* Exercise details
Identify each line below that contains the word "reached", and copy it out.

* Supplied material
BEGIN

(** X13 (generate_sine_wave, lines 62-65).  When the summed components are
    not constant, every sample of the returned wave lies between the two
    limits, whichever of them is the smaller. *)
Theorem generate_sine_wave_within_limits env (limits : R * R) n lo hi sine :
  (generate_sine_wave limits n lo hi env).1 = Ok sine ->
  not_constant (raw_sine env n lo hi).1 ->
  Forall (fun x => Rmin (fst limits) (snd limits) <= x
                   <= Rmax (fst limits) (snd limits)) sine.
Proof.
  rewrite generate_sine_wave_run. intros Hfit Hraw.
  destruct (fit_limits_extremes limits (raw_sine env n lo hi).1
              (raw_sine_not_nil env n lo hi))
    as (out & m & M & Hout & _ & Hmin & Hmax & Hshape).
  rewrite Hout in Hfit. injection Hfit as <-.
  destruct (Hshape Hraw) as [Hlt ->].
  apply Forall_fmap, Forall_forall. intros x Hx. cbn.
  destruct Hmin as [_ Hmin], Hmax as [_ Hmax].
  specialize (Hmin x Hx). specialize (Hmax x Hx).
  assert (0 <= (x - m) / (M - m) <= 1) as [H0 H1].
  { assert (0 < / (M - m)) as Hinv by (apply Rinv_0_lt_compat; lra).
    assert ((M - m) * / (M - m) = 1) as Hone by (apply Rinv_r; lra).
    unfold Rdiv. split; [nra|].
    assert ((x - m) * / (M - m) <= (M - m) * / (M - m)); [|lra].
    apply Rmult_le_compat_r; lra. }
  set (u := (x - m) / (M - m)) in *.
  unfold Rmin, Rmax. destruct (Rle_dec _ _); split; nra.
Qed.

End Trajectory.

(** ** grab_proprioception *)
Section Grab.
Context {E : Type} `{!EffortTerm E} `{!MjSim}.
Implicit Types self : FixedEye.t E.

(** X14 (grab_proprioception, lines 174-186; get_observation, lines
    97-116).  Whenever [get_observation] returns, [grab_proprioception]
    returns too, and what it returns is the proprioception of the
    observation without the first two entries of its qpos, qvel and qacc
    blocks and without the activations: [3 * (n - 2) + 3] entries for [n]
    independent joints, and only the fingertip when there are fewer than
    two.  With rendering off the two methods return or raise together. *)
Theorem grab_proprioception_of_observation self :
  (∀ obs,
     get_observation self = Ok obs ->
     ∃ qpos qvel qacc finger_position act,
       let n := length (independent_joints self) in
       proprioception obs = qpos ++ qvel ++ qacc ++ finger_position ++ act
       ∧ length qpos = n ∧ length qvel = n ∧ length qacc = n
       ∧ length finger_position = 3%nat
       ∧ grab_proprioception self
         = Ok (drop 2 qpos ++ drop 2 qvel ++ drop 2 qacc ++ finger_position)
       ∧ length (drop 2 qpos ++ drop 2 qvel ++ drop 2 qacc
                 ++ finger_position)
         = (3 * (n - 2) + 3)%nat)
  ∧ (render_observations self = false ->
     ∀ p, grab_proprioception self = Ok p ->
          ∃ obs, get_observation self = Ok obs).
Proof.
  split.
  - intros obs Hobs.
    destruct (get_observation_Ok self obs Hobs)
      as (jr & qp & qv & qa & xyz & Hjr & Hqp & Hqv & Hqa & Hxyz & Lxyz & Hp
          & _).
    destruct (take_Ok _ _ _ Hjr) as [Ljr _].
    destruct (take_Ok _ _ _ Hqp) as [Lqp _].
    destruct (take_Ok _ _ _ Hqv) as [Lqv _].
    destruct (take_Ok _ _ _ Hqa) as [Lqa _].
    assert (length (qpos_block qp jr) = length (independent_joints self))
      as Lblock by (rewrite qpos_block_length; lia).
    exists (qpos_block qp jr), qv, qa, xyz, (normalise <$> act (data self)).
    cbn zeta. split_and!; try done.
    + unfold grab_proprioception. rewrite Hjr, Hqp. cbn [bind].
      unfold Np.sub, Np.div.
      rewrite binop_same_length by (by rewrite !length_fmap). cbn [bind].
      rewrite binop_same_length
        by (rewrite length_zip_with, !length_fmap; lia). cbn [bind].
      rewrite binop_same_length
        by (rewrite !length_zip_with, !length_fmap; lia). cbn [bind].
      rewrite qpos_block_eq, Hqv, Hqa. cbn [bind]. by rewrite Hxyz.
    + rewrite !length_app, !length_drop. lia.
  - intros Hrender p. unfold grab_proprioception, get_observation.
    rewrite Hrender.
    repeat match goal with
           | |- bind ?m _ = _ -> _ => destruct m; cbn [bind]; [|done]
           end.
    intros _. by eexists.
Qed.

End Grab.

(** ** Callbacks *)
Section Callbacks.
Context {C : Type} `{!Callback C}.

Lemma foldl_callbacks_lookup (callbacks : list C) (dict : gmap string C)
    (name : string) :
  foldl (fun dict callback => <[callback_name callback := callback]> dict)
    dict callbacks !! name
  = match last (filter (fun c => callback_name c = name) callbacks) with
    | Some c => Some c
    | None => dict !! name
    end.
Proof.
  revert dict. induction callbacks as [|c callbacks IH]; intros dict; [done|].
  cbn [foldl]. rewrite IH. rewrite filter_cons.
  destruct (decide (callback_name c = name)) as [<-|Hne].
  - rewrite last_cons. destruct (last (filter _ callbacks)); [done|].
    by rewrite lookup_insert_eq.
  - destruct (last (filter _ callbacks)); [done|].
    by rewrite lookup_insert_ne.
Qed.
(** Text such as [48.85837] or [-0.5], with at most seven decimals *)
Definition parse_fixed (s : string) : option Z :=
  let '(negative, body) :=
    match s with
    | String "-" rest => (true, rest)
    | _ => (false, s)
    end in
  let magnitude :=
    match Str.split "." body with
    | [whole] => (fun w => w * 10 ^ 7) <$> digits whole
    | [whole; frac] =>
        let n := Z.of_nat (String.length frac) in
        if 7 <? n then None
        else
          match digits whole, digits frac with
          | Some w, Some f => Some (w * 10 ^ 7 + f * 10 ^ (7 - n))
          | _, _ => None
          end
    | _ => None
    end in
  (fun m => if negative then - m else m) <$> magnitude.

Definition runtime : PyRuntime :=
  {| float := Z;
     round_ := round_fixed;
     float_str := pretty;
     md5_hexdigest := fun key => key;
     parse_float := parse_fixed |}.

End Fixture.

(** ** Sample data on the fixture runtime *)

Module Samples.
Import Cache Worker.
#[local] Existing Instance Fixture.runtime.

(** 48.85837 and 2.29448 degrees *)
Definition lat_paris : float := 488583700.
Definition lon_paris : float := 22944800.

Definition paris : LocationRecord :=
  <["city" := "Paris"]> (<["state" := "Ile-de-France"]> {["country" := "France"]}).


Definition cache_of (d : gmap string CacheEntry) : GeocodingCache :=
  {| cache_file := "geocoding_cache.json"; cache_data := d;
     cache_max_age_days := 30; precision := 5; saved := [] |}.


(** One minute and one day in microseconds *)
Definition minute : Z := 60000000.
Definition day : Z := 86400000000.

(** The store after one [set] at time 0 *)
Definition cache_with_paris : GeocodingCache :=
  set (cache_of ∅) 0 lat_paris lon_paris paris.



(** Lines of output, each ended by a line feed *)
Fixpoint output (lines : list string) : string :=
  match lines with
  | [] => ""
  | l :: rest => l +:+ String Str.LF (output rest)
  end.

Definition gps_output : string :=
  output ["GPS Latitude                    : 48.85837";
          "GPS Longitude                   : 2.29448"].

Definition photo (name : string) (city gps place : proc_result)
  (http : http_result) (t_get t_set : Z) : ImageFile :=
  {| path := "/photos/" +:+ name; file_name := name;
     city_probe := city; sidecar := NoSidecar; gps_probe := gps;
     now_get := t_get; geocoder := http; now_set := t_set;
     place_probe := place;
     write_run := Completed 0 (output ["    1 image files updated"]);
     sidecar_at_write := false;
     sidecar_write_run := Completed 0 "" |}.

(** A photo of Paris that carries no place yet, and the service's answer *)
Definition untagged (name : string) (t : Z) : ImageFile :=
  photo name (Completed 0 "") (Completed 0 gps_output) (Completed 0 "")
        (Response (Some [Some paris])) t t.

(** A photo that carries a city already *)
Definition tagged (name : string) : ImageFile :=
  photo name (Completed 0 (output ["Paris"])) (Completed 0 gps_output)
        (Completed 0 (output ["Paris"; "Ile-de-France"; "France"]))
        (Response (Some [Some paris])) 0 0.

(** A photo without GPS fields *)
Definition no_gps (name : string) : ImageFile :=
  photo name (Completed 0 "") (Completed 0 "") (Completed 0 "")
        (Response None) 0 0.

(** A photo for which the service cannot be reached *)
Definition unreachable (t : Z) : ImageFile :=
  photo "IMG_0001.jpg" (Completed 0 "") (Completed 0 gps_output) (Completed 0 "")
        (RequestException "ConnectionError") t t.
(** * googleTimeline: distance per country per day

    A shallow embedding of [main.go]: the E7 coordinate conversion, the
    country lookup against the reverse-geocoding service, the loop that
    accumulates kilometres per country and per day, and the writing of
    the report, followed by the properties of the specification.

    Go's [float64] is Rocq's primitive binary64 [float]; Go's [int] and
    [int64] are [Z]; a Go [string] is a [string] of bytes; the map
    [map[string]map[string]float64] is a [gmap string (gmap string float)].
    The world outside the program (the HTTP service, the order in which
    the runtime ranges over a map, the output file) is passed in
    explicitly. *)

From Stdlib Require Import ZArith Floats Ascii String DecimalString Lia.
From stdpp Require Import gmap strings list fin_maps.

Set Warnings "-inexact-float".

Open Scope Z_scope.

(** ** The JSON structure *)

Record Location := {
  LatitudeE7 : Z;
  LongitudeE7 : Z
}.

(** The anonymous struct of the field [Duration]. *)
Record DurationT := {
  StartTimestamp : string
}.

Record ActivitySegment := {
  StartLocation : Location;
  EndLocation : Location;
  Distance : Z;   (* Distance in meters *)
  Duration : DurationT
}.

(** [ActivitySegmentPtr] is the pointer field [ActivitySegment]: [None]
    is the nil pointer of an object without the key. *)
Record TimelineObject := {
  ActivitySegmentPtr : option ActivitySegment
}.

Record TimelineData := {
  TimelineObjects : list TimelineObject
}.

(** ** float64 *)

(** The conversion [float64(n)] of an integer: the nearest binary64
    value, ties to even. *)
Definition float64_of_int (n : Z) : float :=
  SF2Prim (binary_normalize prec emax n 0 false).

(** Helper function to convert E7 lat/lng to float64. *)
Definition toFloatCoord (coordE7 : Z) : float :=
  (float64_of_int coordE7 / 1e7)%float.

(** ** fmt: the verbs [%f] and [%.2f] *)

Definition round_half_even (num den : Z) : Z :=
  let q := num / den in
  match 2 * (num mod den) ?= den with
  | Lt => q
  | Gt => q + 1
  | Eq => if Z.even q then q else q + 1
  end.

Definition decimal (n : Z) : string :=
  NilZero.string_of_uint (N.to_uint (Z.to_N n)).

Fixpoint zeros (n : nat) : string :=
  match n with
  | O => EmptyString
  | S n' => String "0"%char (zeros n')
  end.

Definition pad_left (width : nat) (s : string) : string :=
  (zeros (width - String.length s) ++ s)%string.

(** [q] is the value scaled by [10 ^ digits_after]. *)
Definition fixed (digits_after : nat) (q : Z) : string :=
  let p := 10 ^ Z.of_nat digits_after in
  match digits_after with
  | O => decimal q
  | _ => (decimal (q / p) ++ "." ++ pad_left digits_after (decimal (q mod p)))%string
  end.

(** [fmt_f p x] is [fmt.Sprintf("%.pf", x)]: the exact binary value,
    rounded to [p] decimals, halves to even. *)
Definition fmt_f (p : nat) (x : float) : string :=
  let sign (s : bool) : string := if s then "-"%string else ""%string in
  match Prim2SF x with
  | S754_nan => "NaN"%string
  | S754_infinity s => if s then "-Inf"%string else "+Inf"%string
  | S754_zero s => (sign s ++ fixed p 0)%string
  | S754_finite s m e =>
      let scaled :=
        if 0 <=? e then Z.pos m * 2 ^ e * 10 ^ Z.of_nat p
        else round_half_even (Z.pos m * 10 ^ Z.of_nat p) (2 ^ (- e)) in
      (sign s ++ fixed p scaled)%string
  end.

(** ** net/url: the request *)

Definition hex_digit (n : N) : ascii :=
  ascii_of_N (if (n <? 10)%N then 48 + n else 55 + n)%N.

Definition unreserved (c : ascii) : bool :=
  let n := N_of_ascii c in
  ((48 <=? n) && (n <=? 57) || (65 <=? n) && (n <=? 90) || (97 <=? n) && (n <=? 122)
   || (n =? 45) || (n =? 95) || (n =? 46) || (n =? 126))%N.

(** [url.QueryEscape]. *)
Fixpoint QueryEscape (s : string) : string :=
  match s with
  | EmptyString => EmptyString
  | String c rest =>
      if unreserved c then String c (QueryEscape rest)
      else if (N_of_ascii c =? 32)%N then String "+"%char (QueryEscape rest)
      else String "%"%char (String (hex_digit (N_of_ascii c / 16))
             (String (hex_digit (N_of_ascii c mod 16)) (QueryEscape rest)))
  end.

Definition baseURL : string := "https://nominatim.openstreetmap.org/reverse".

(** [u.String()] once [u.RawQuery = params.Encode()]: [Encode] writes the
    keys in sorted order. *)
Definition request_url (lat lng : float) : string :=
  (baseURL ++ "?format=" ++ QueryEscape "json"
     ++ "&lat=" ++ QueryEscape (fmt_f 6 lat)
     ++ "&lon=" ++ QueryEscape (fmt_f 6 lng)
     ++ "&zoom=" ++ QueryEscape "3")%string.

(** ** The country lookup *)

(** A Go [error]: one interface type, the value carries its message. *)
Record error := { Error : string }.

(** What comes back for one GET: [client.Get] fails (no connection, the
    ten seconds are over), or the body does not decode into the result
    struct, or it decodes; a body without [address.country_code] leaves
    the field at its zero value, the empty string. *)
Inductive http_reply :=
  | GetFailed (err : error)
  | DecodeFailed (err : error)
  | Decoded (CountryCode : string).

(** The service: the reply to the [k]-th request of the run, given its URL. *)
Definition network := nat -> string -> http_reply.

Definition is_empty (s : string) : bool :=
  match s with
  | EmptyString => true
  | _ => false
  end.

(** Function to call Nominatim API and get country code from
    latitude/longitude.  [reqs] are the requests sent so far; the result
    is Go's pair [(string, error)], [None] for the nil error, and the
    requests sent.  [url.Parse] of the constant [baseURL] succeeds, so
    its error branch is not reached. *)
Definition getCountryCode (net : network) (reqs : list string) (lat lng : float)
  : (string * option error) * list string :=
  let u := request_url lat lng in
  let reqs' := reqs ++ [u] in
  match net (length reqs) u with
  | GetFailed err => ((EmptyString, Some err), reqs')
  | DecodeFailed err => ((EmptyString, Some err), reqs')
  | Decoded CountryCode =>
      if negb (is_empty CountryCode) then ((CountryCode, None), reqs')
      else ((EmptyString,
             Some {| Error := ("no country found for lat: " ++ fmt_f 6 lat
                               ++ ", lng: " ++ fmt_f 6 lng)%string |}), reqs')
  end.

(** ** Package time

    [time.Parse(time.RFC3339, value)] and [Time.Format("2006-01-02")] as
    the Go library computes them (the library of Go 1.20 to 1.22): a
    [Time] is an instant, kept as seconds since the Unix epoch, with the
    offset of its location; [Parse] turns the fields it read into the
    instant, [Format] turns the instant back into a civil date. *)

Module time.

(** The parser's error monad: stdpp's monad notations at [E + A]. *)
Definition result (E A : Type) : Type := (E + A)%type.
Lemma single_call_run env c t :
  calls_run env [c] t [c] (ask_unit env t c).
Proof.
  destruct (ask_unit env t c) as [[]|e] eqn:Hask.
  - left. repeat split. exact Hask.
  - right. exists [], c, [], e. rewrite app_nil_r. repeat split. exact Hask.
Qed.

Lemma input_method_run env self attempt field value t :
  calls_run env (if strategy_ready self attempt
                 then strategy_calls attempt field value else [])
            t
            (fst (Filler.input_method env self attempt field value t))
            (snd (Filler.input_method env self attempt field value t)).
Proof.
  destruct attempt as [|[|attempt]]; cbn [Filler.input_method strategy_ready strategy_calls].
  - apply type_chars_run.
  - destruct (Filler.driver self); [apply single_call_run|left; repeat split].
  - destruct (Filler.actions self); [apply single_call_run|left; repeat split].
Qed.

Lemma strategy_calls_inputs self attempt field value c :
  In c (if strategy_ready self attempt then strategy_calls attempt field value else []) ->
  strategy_of c <> None.
Proof.
  destruct (strategy_ready self attempt); [|intros []].
  destruct attempt as [|[|attempt]]; cbn [strategy_calls].
  - induction value as [|char rest IH]; cbn [keystrokes]; [intros []|].
    intros [<-|H]; [discriminate|exact (IH H)].
  - intros [<-|[]]. discriminate.
  - intros [<-|[]]. discriminate.
Qed.

Lemma attempt_step_run env self field value attempt t :
  exists evs verified,
    attempt_step env self field value attempt t = (evs, Ok verified) /\
    attempt_run env self attempt field value t evs verified.
Proof.
  unfold attempt_run, attempt_calls. cbv zeta.
  set (inputs := if strategy_ready self attempt
                 then strategy_calls attempt field value else []).
  unfold attempt_step, Filler.attempt_body, try_except, bind.
  unfold Filler.click, Filler.clear, Filler.get_attribute, call, log, ret, any_exception.
  destruct (ask_unit env t (Click field)) as [[]|e] eqn:Hclick.
  2:{ eexists _, false. split; [reflexivity|]. right.
      exists [], (Click field), (Clear field :: inputs ++ [GetAttribute field "value"])%list, e.
      cbn [app]. rewrite app_nil_r. repeat split. exact Hclick. }
  destruct (ask_unit env (t ++ [Click field])%list (Clear field)) as [[]|e] eqn:Hclear.
  2:{ eexists _, false. split; [reflexivity|]. right.
      exists [Click field], (Clear field), (inputs ++ [GetAttribute field "value"])%list, e.
      cbn [app accepted]. repeat split; assumption. }
  pose proof (input_method_run env self attempt field value
                ((t ++ [Click field]) ++ [Clear field])%list) as Hinput.
  fold inputs in Hinput.
  destruct (Filler.input_method env self attempt field value
              ((t ++ [Click field]) ++ [Clear field])%list) as [inp rinp].
  cbn [fst snd] in Hinput.
  assert (Hhist : forall l, ((((t ++ [Click field]) ++ [Clear field]) ++ l)
                             = t ++ Click field :: Clear field :: l)%list).
  { intros l. rewrite <- !app_assoc. reflexivity. }
  destruct Hinput as [[Hacc [-> ->]]|[done [c [rest [e [Hcalls [Hacc [Hraise [-> ->]]]]]]]]].
  - assert (Hall : accepted env t (Click field :: Clear field :: inputs)).
    { cbn [accepted]. split; [exact Hclick|]. split; [exact Hclear|exact Hacc]. }
    destruct (ask_attr env (((t ++ [Click field]) ++ [Clear field]) ++ inputs)%list
                       (GetAttribute field "value")) as [actual_value|e] eqn:Hread;
      rewrite Hhist in Hread.
    + eexists _, _. split; [reflexivity|]. left. exists actual_value.
      split; [exact Hall|]. split; [exact Hread|]. split; [|reflexivity].
      cbn [app]. rewrite ?app_nil_r. reflexivity.
    + eexists _, false. split; [reflexivity|]. right.
      exists (Click field :: Clear field :: inputs), (GetAttribute field "value"), [], e.
      split; [reflexivity|]. split; [exact Hall|]. split; [exact Hread|].
      split; [|reflexivity]. cbn [app]. rewrite <- app_assoc. reflexivity.
  - eexists _, false. split; [reflexivity|]. right.
    exists (Click field :: Clear field :: done), c,
           (rest ++ [GetAttribute field "value"])%list, e.
    split; [rewrite Hcalls; cbn [app]; rewrite <- app_assoc; reflexivity|].
    split; [cbn [accepted]; split; [exact Hclick|]; split; [exact Hclear|exact Hacc]|].
    split.
    + rewrite Hhist in Hraise. unfold raised.
      assert (Hunit : In c inputs) by (rewrite Hcalls; apply in_elt).
      apply strategy_calls_inputs in Hunit.
      destruct c; try exact Hraise; exfalso; apply Hunit; reflexivity.
    + split; [|reflexivity]. cbn [app]. rewrite <- !app_assoc. reflexivity.
Qed.

Lemma attempts_loop_run env self field value attempts :
  forall t,
    attempts_run env self field value attempts t
                 (fst (Filler.attempts_loop env self field value attempts t))
                 (snd (Filler.attempts_loop env self field value attempts t)).
Proof.
  induction attempts as [|attempt rest IH]; intros t.
  - split; reflexivity.
  - cbn [Filler.attempts_loop attempts_run]. fold (attempt_step env self field value attempt).
    destruct (attempt_step_run env self field value attempt t)
      as [evs1 [verified [Hrun Hattempt]]].
    rewrite (bind_ok _ _ _ _ _ Hrun). exists evs1, verified. split; [exact Hattempt|].
    destruct verified.
    + cbn [ret fst snd]. rewrite app_nil_r. split; reflexivity.
    + specialize (IH (t ++ evs1)%list).
      destruct (Filler.attempts_loop env self field value rest (t ++ evs1)%list) as [evs2 r2].
      cbn [fst snd] in *. exists evs2. split; [reflexivity|exact IH].
Qed.

Lemma fill_field_returns env self field value field_name t :
  snd (Filler.fill_field env self field value field_name t) = Ok tt.
Proof.
  unfold Filler.fill_field, try_except.
  match goal with |- snd (match ?m t with _ => _ end) = _ => destruct (m t) as [evs [[]|e]] end;
    reflexivity.
Qed.

(** C2.  [safe_send_keys] makes its attempts in the order typing, script
    assignment, pointer input.  An attempt clicks the field, clears it,
    makes the input calls of its strategy (one keystroke for each character
    of the value; the script that assigns the value, the driver being set;
    the pointer-driven input, the action chain being set) and then reads the
    value attribute back; when the driver raises on one of these calls the
    attempt stops there with a warning.  The run returns at the first
    attempt whose read-back gives exactly [value] (the attribute is set and
    its value is the same string) and makes no further attempt; when none
    of the three attempts does, it raises its
    [ValueError], which [fill_field] catches.  So it returns only right
    after a read-back that gave exactly [value], no earlier read-back of the
    run having given [value]; it raises only when no read-back gave [value]
    and three attempts were started; it never starts more than three; and
    an input call is followed only by more typing, by the read-back, or by
    the warning that the attempt failed. *)
Theorem safe_send_keys_verified (env : Env) (self : Filler.FormFiller)
        (field : WebElement) (value : string) (t : trace) :
  let evs := fst (Filler.safe_send_keys env self field value t) in
  let r := snd (Filler.safe_send_keys env self field value t) in
  attempts_run env self field value [0; 1; 2] t evs r /\
  (forall actual_value,
      Filler.attr_equals actual_value value = true <-> actual_value = Some value) /\
  (r = Ok tt \/ r = Raise (ValueError "Failed to input value after 3 attempts")) /\
  (r = Ok tt ->
   exists pre, evs = (pre ++ [GetAttribute field "value"])%list /\
               verified_at env field value (t ++ pre)%list = true /\
               Filler.all_steps (unverified_step env field value) t pre = true) /\
  (r <> Ok tt ->
   Filler.all_steps (unverified_step env field value) t evs = true /\
   Filler.clicks_on field evs = 3) /\
  Filler.clicks_on field evs <= 3 /\
  in_order 0 evs = true /\
  adjacent (follows_input field) None evs = true /\
  (forall v field_name t',
      snd (Filler.fill_field env self field v field_name t') = Ok tt).
Proof.
  pose proof (attempts_loop_spec env self field value 3 0 t None I) as H.
  pose proof (attempts_loop_run env self field value [0; 1; 2] t) as Hrun.
  cbv zeta in *. unfold Filler.safe_send_keys, Filler.max_attempts.
  destruct H as [H1 [H2 [H3 [H4 [H5 H6]]]]].
  split; [exact Hrun|]. split.
  { intros [v|]; cbn [Filler.attr_equals]; [|split; discriminate].
    rewrite String.eqb_eq. split; [intros ->; reflexivity|intros H; injection H; auto]. }
  repeat split; auto.
  - apply H3; assumption.
  - apply H3; assumption.
  - intros v field_name t'. apply fill_field_returns.
Qed.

END

* Answer to this problem
(** A photo for which the service cannot be reached *)
    its error branch is not reached. *)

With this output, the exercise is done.